(Saved entries)
□ □ □

(* ===== verification/Format.v ===== *)
(** * Format: the number formats of the C library

    What the casts and the string functions use of [printf] and [scanf]: %ld, %lx,
    %02hhx, %0nd and %f on the one side, %ld and formats of %nd fields with the
    bytes between them on the other.  Text is a list of bytes. *)

From Stdlib Require Import Floats.SpecFloat.
From S2P Require Import Prelude ObObject.
Local Open Scope Z_scope.

(** ** printf *)

Definition digit_char (d : Z) : Z := if d <? 10 then 48 + d else 87 + d.

(** The digits of [n] in a base, before [acc]; [fuel] bounds their number. *)
Fixpoint digits_loop (fuel : nat) (base n : Z) (acc : list Z) : list Z :=
  match fuel with
  | O => acc
  | S fuel' =>
      let acc := digit_char (n mod base) :: acc in
      if n <? base then acc else digits_loop fuel' base (n / base) acc
  end.

Definition digits (base n : Z) : list Z := digits_loop (Z.to_nat (Z.log2 n + 1)) base n [].

(** %ld, %lx of a [uint64_t], %02hhx of a byte *)
Definition print_ld (v : Z) : list Z := if v <? 0 then 45 :: digits 10 (- v) else digits 10 v.
Definition print_lx (v : Z) : list Z := digits 16 (u64 v).
Definition print_02hhx (c : Z) : list Z := [digit_char (c / 16); digit_char (c mod 16)].

(** %0nd: zeroes between the sign and the digits up to [w] characters *)
Definition print_pad (w : nat) (v : Z) : list Z :=
  let ds := digits 10 (Z.abs v) in
  if v <? 0 then 45 :: replicate (w - 1 - length ds) 48 ++ ds else replicate (w - length ds) 48 ++ ds.

(** The nearest integer to [n / d], to even on a tie. *)
Definition round_div (n d : Z) : Z :=
  let q := n / d in
  match 2 * (n mod d) ?= d with Lt => q | Gt => q + 1 | Eq => if Z.even q then q else q + 1 end.

(** %f: six fractional digits of the exact value *)
Definition print_f (negative : bool) (f : spec_float) : list Z :=
  (if negative then [45] else []) ++
  match f with
  | S754_nan => [110; 97; 110]
  | S754_infinity _ => [105; 110; 102]
  | S754_zero _ => [48; 46; 48; 48; 48; 48; 48; 48]
  | S754_finite _ m e =>
      let n := if 0 <=? e then Z.pos m * 2 ^ e * 10 ^ 6 else round_div (Z.pos m * 10 ^ 6) (2 ^ (- e)) in
      digits 10 (n / 10 ^ 6) ++ 46 :: print_pad 6 (n mod 10 ^ 6)
  end.

(** ** scanf *)

Definition is_space (c : Z) : bool := (c =? 32) || ((9 <=? c) && (c <=? 13)).
Definition is_dec (c : Z) : bool := (48 <=? c) && (c <=? 57).

Fixpoint skip_space (s : list Z) : list Z :=
  match s with c :: s' => if is_space c then skip_space s' else s | [] => [] end.

(** At most [w] digits: the value, whether there was one, and the rest. *)
Fixpoint scan_digits (w : nat) (s : list Z) (v : Z) (some : bool) : Z * bool * list Z :=
  match w, s with
  | S w', c :: s' => if is_dec c then scan_digits w' s' (v * 10 + (c - 48)) true else (v, some, s)
  | _, _ => (v, some, s)
  end.

(** A signed number of at most [w] characters; [None] when there is none. *)
Definition scan_number (w : nat) (s : list Z) : option (Z * list Z) :=
  match skip_space s with
  | [] => None
  | c :: s' =>
      let '(neg, w, s) := if c =? 45 then (true, pred w, s') else if c =? 43 then (false, pred w, s') else (false, w, c :: s') in
      let '(v, some, rest) := scan_digits w s 0 false in
      if some then Some (if (neg : bool) then - v else v, rest) else None
  end.

(** %ld: numbers out of range become the nearest in range *)
Definition scan_ld (s : list Z) : option Z :=
  '(v, _) ← scan_number (length s) s ; Some (Z.max (- 2 ^ 63) (Z.min (2 ^ 63 - 1) v)).

Inductive directive := FInt (w : nat) | FByte (c : Z) | FSpace.

(** The values, when every field has been read. *)
Fixpoint scan_fields (f : list directive) (s : list Z) : option (list Z) :=
  match f with
  | [] => Some []
  | FInt w :: f' => '(v, rest) ← scan_number w s ; vs ← scan_fields f' rest ; Some (v :: vs)
  | FByte c :: f' => match s with d :: s' => if c =? d then scan_fields f' s' else None | [] => None end
  | FSpace :: f' => scan_fields f' (skip_space s)
  end.

(** A C string ends at its first zero byte. *)
Fixpoint c_string (s : list Z) : list Z :=
  match s with c :: s' => if c =? 0 then [] else c :: c_string s' | [] => [] end.

(** ** Printing and scanning *)

Definition dec_value (v : Z) (ds : list Z) : Z := fold_left (fun v c => v * 10 + (c - 48)) ds v.

Lemma dec_char_range d : 0 <= d < 10 -> digit_char d = 48 + d.
Proof. intros. unfold digit_char. rewrite (proj2 (Z.ltb_lt _ _)) by lia. done. Qed.

Lemma digits_loop_app fuel base n acc : digits_loop fuel base n acc = digits_loop fuel base n [] ++ acc.
Proof.
  revert n acc. induction fuel as [| fuel IH]; intros n acc; [done |]. cbn [digits_loop].
  destruct (n <? base); [done |]. rewrite IH, (IH _ [_]), <- app_assoc. done.
Qed.

(** The digits are digits, and their value is the number. *)
Lemma digits_loop_dec fuel n : 0 <= n < 10 ^ Z.of_nat fuel ->
  Forall (fun c => is_dec c = true) (digits_loop fuel 10 n []) /\ dec_value 0 (digits_loop fuel 10 n []) = n /\
  ((0 < fuel)%nat -> digits_loop fuel 10 n [] <> []) /\ (length (digits_loop fuel 10 n []) <= fuel)%nat.
Proof.
  revert n. induction fuel as [| fuel IH]; intros n Hn.
  { split_and!; [constructor | simpl in *; cbn; lia | lia | done]. }
  cbn [digits_loop]. pose proof (Z.mod_pos_bound n 10 ltac:(lia)) as Hm. pose proof (Z.div_mod n 10 ltac:(lia)) as Hd.
  assert (Hc : is_dec (digit_char (n mod 10)) = true).
  { rewrite dec_char_range by lia. unfold is_dec. apply andb_true_iff. rewrite !Z.leb_le. lia. }
  destruct (Z.ltb_spec n 10) as [L | L].
  - split_and!; [by repeat constructor | | done | simpl; lia]. unfold dec_value. cbn [fold_left].
    rewrite dec_char_range, Z.mod_small by lia. lia.
  - rewrite Nat2Z.inj_succ, Z.pow_succ_r in Hn by lia.
    destruct (IH (n / 10)) as (I1 & I2 & I3 & I4).
    { split; [apply Z.div_pos; lia | apply Z.div_lt_upper_bound; lia]. }
    rewrite digits_loop_app. split_and!.
    + apply Forall_app. split; [done |]. by repeat constructor.
    + unfold dec_value in *. rewrite fold_left_app, I2. cbn [fold_left]. rewrite dec_char_range by lia. lia.
    + intros _ E. by apply app_eq_nil in E as [_ ?].
    + rewrite length_app. simpl. lia.
Qed.

Lemma digits_dec n : 0 <= n ->
  Forall (fun c => is_dec c = true) (digits 10 n) /\ dec_value 0 (digits 10 n) = n /\ digits 10 n <> [].
Proof.
  intros Hn. unfold digits. pose proof (Z.log2_nonneg n).
  destruct (digits_loop_dec (Z.to_nat (Z.log2 n + 1)) n) as (D1 & D2 & D3 & _); [| split_and!; [done | done | apply D3; lia]].
  split; [done |]. rewrite Z2Nat.id by lia. destruct (decide (n = 0)) as [-> |]; [done |].
  pose proof (Z.log2_spec n ltac:(lia)) as [_ L]. eapply Z.lt_le_trans; [exact L |].
  apply Z.pow_le_mono_l. lia.
Qed.

Lemma digits_loop_length fuel n (w : nat) : 0 <= n < 10 ^ Z.of_nat w -> (0 < w)%nat ->
  (length (digits_loop fuel 10 n []) <= w)%nat.
Proof.
  revert n w. induction fuel as [| fuel IH]; intros n w Hn Hw; [simpl; lia |]. cbn [digits_loop].
  destruct (Z.ltb_spec n 10) as [L | L]; [simpl; lia |]. rewrite digits_loop_app, length_app. cbn [length].
  destruct w as [| [| w]]; [lia | simpl in Hn; lia |].
  enough (length (digits_loop fuel 10 (n / 10) []) <= S w)%nat by lia. apply IH; [| lia].
  rewrite Nat2Z.inj_succ, Z.pow_succ_r in Hn by lia.
  split; [apply Z.div_pos; lia | apply Z.div_lt_upper_bound; lia].
Qed.

(** Reading back at most [w] digits that something else follows. *)
Lemma scan_digits_read w ds rest v some :
  Forall (fun c => is_dec c = true) ds -> (length ds <= w)%nat ->
  (length ds = w \/ forall c r, rest = c :: r -> is_dec c = false) ->
  scan_digits w (ds ++ rest) v some = (dec_value v ds, some || negb (length ds =? 0)%nat, rest).
Proof.
  intros Hd. revert w v some. induction Hd as [| c ds Hc Hd IH]; intros w v some L Hr.
  - cbn [app length Nat.eqb negb]. rewrite orb_false_r. unfold dec_value. cbn [fold_left].
    destruct w as [| w]; [by destruct rest |]. destruct rest as [| c r]; [done |]. cbn [scan_digits].
    destruct Hr as [Hr | Hr]; [done |]. by rewrite (Hr c r eq_refl).
  - destruct w as [| w]; [simpl in L; lia |]. cbn [app scan_digits]. rewrite Hc, IH;
      [| simpl in L; lia | cbn [length] in Hr; destruct Hr as [Hr | Hr]; [left; lia | by right]].
    cbn [length Nat.eqb negb orb]. by rewrite orb_true_r.
Qed.

Lemma dec_not_space c : is_dec c = true -> is_space c = false /\ c <> 45 /\ c <> 43 /\ c <> 0.
Proof.
  unfold is_dec, is_space. rewrite andb_true_iff, !Z.leb_le. intros [H1 H2].
  split_and!; [| lia | lia | lia]. apply orb_false_iff. split; [apply Z.eqb_neq; lia |].
  apply andb_false_iff. right. apply Z.leb_gt. lia.
Qed.

Lemma scan_number_digits w ds rest :
  Forall (fun c => is_dec c = true) ds -> ds <> [] -> (length ds <= w)%nat ->
  (length ds = w \/ forall c r, rest = c :: r -> is_dec c = false) ->
  scan_number w (ds ++ rest) = Some (dec_value 0 ds, rest).
Proof.
  intros Hd Hne L Hr. unfold scan_number. destruct ds as [| c ds]; [done |].
  destruct (dec_not_space c) as (H1 & H2 & H3 & _); [by apply Forall_cons in Hd as [? _] |].
  cbn [app skip_space]. rewrite H1, (proj2 (Z.eqb_neq _ _) H2), (proj2 (Z.eqb_neq _ _) H3).
  change (c :: ds ++ rest) with ((c :: ds) ++ rest). by rewrite scan_digits_read.
Qed.

Lemma scan_ld_print v : - 2 ^ 63 <= v < 2 ^ 63 -> scan_ld (print_ld v) = Some v.
Proof.
  intros Hv. unfold scan_ld, print_ld. destruct (Z.ltb_spec v 0).
  - destruct (digits_dec (- v)) as (D1 & D2 & D3); [lia |]. unfold scan_number. cbn [skip_space is_space].
    change (is_space 45) with false. cbv iota. change (45 =? 45) with true. cbv iota. cbn [length pred].
    rewrite <- (app_nil_r (digits 10 (- v))) at 2. rewrite scan_digits_read by (done || by right).
    rewrite D2, (proj2 (Nat.eqb_neq _ _)) by (by destruct (digits 10 (- v))). cbn [orb negb mbind option_bind].
    f_equal. lia.
  - destruct (digits_dec v) as (D1 & D2 & D3); [lia |].
    rewrite <- (app_nil_r (digits 10 v)) at 2. rewrite scan_number_digits by (done || by right).
    rewrite D2. cbn [mbind option_bind]. f_equal. lia.
Qed.

Lemma dec_value_zeroes k ds : dec_value 0 (replicate k 48 ++ ds) = dec_value 0 ds.
Proof. induction k as [| k IH]; [done |]. cbn [replicate app]. unfold dec_value in *. cbn [fold_left]. apply IH. Qed.

(** A field printed with leading zeroes is read back with the same width. *)
Lemma scan_number_pad w v rest : 0 <= v < 10 ^ Z.of_nat w -> (0 < w)%nat ->
  scan_number w (print_pad w v ++ rest) = Some (v, rest).
Proof.
  intros Hv Hw. unfold print_pad. rewrite (proj2 (Z.ltb_ge _ _)), Z.abs_eq by lia.
  destruct (digits_dec v) as (D1 & D2 & D3); [lia |].
  assert (L : (length (digits 10 v) <= w)%nat) by (by apply digits_loop_length).
  rewrite scan_number_digits; [by rewrite dec_value_zeroes, D2 | | | |].
  - apply Forall_app. split; [by apply Forall_replicate | done].
  - intros E. by apply app_eq_nil in E as [_ ?].
  - rewrite length_app, length_replicate. lia.
  - left. rewrite length_app, length_replicate. lia.
Qed.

□ □ □

> **Exercise details**
Among the lines above, please count those that contain the string "back" and write the number by itself.

> **Solution to this problem**
2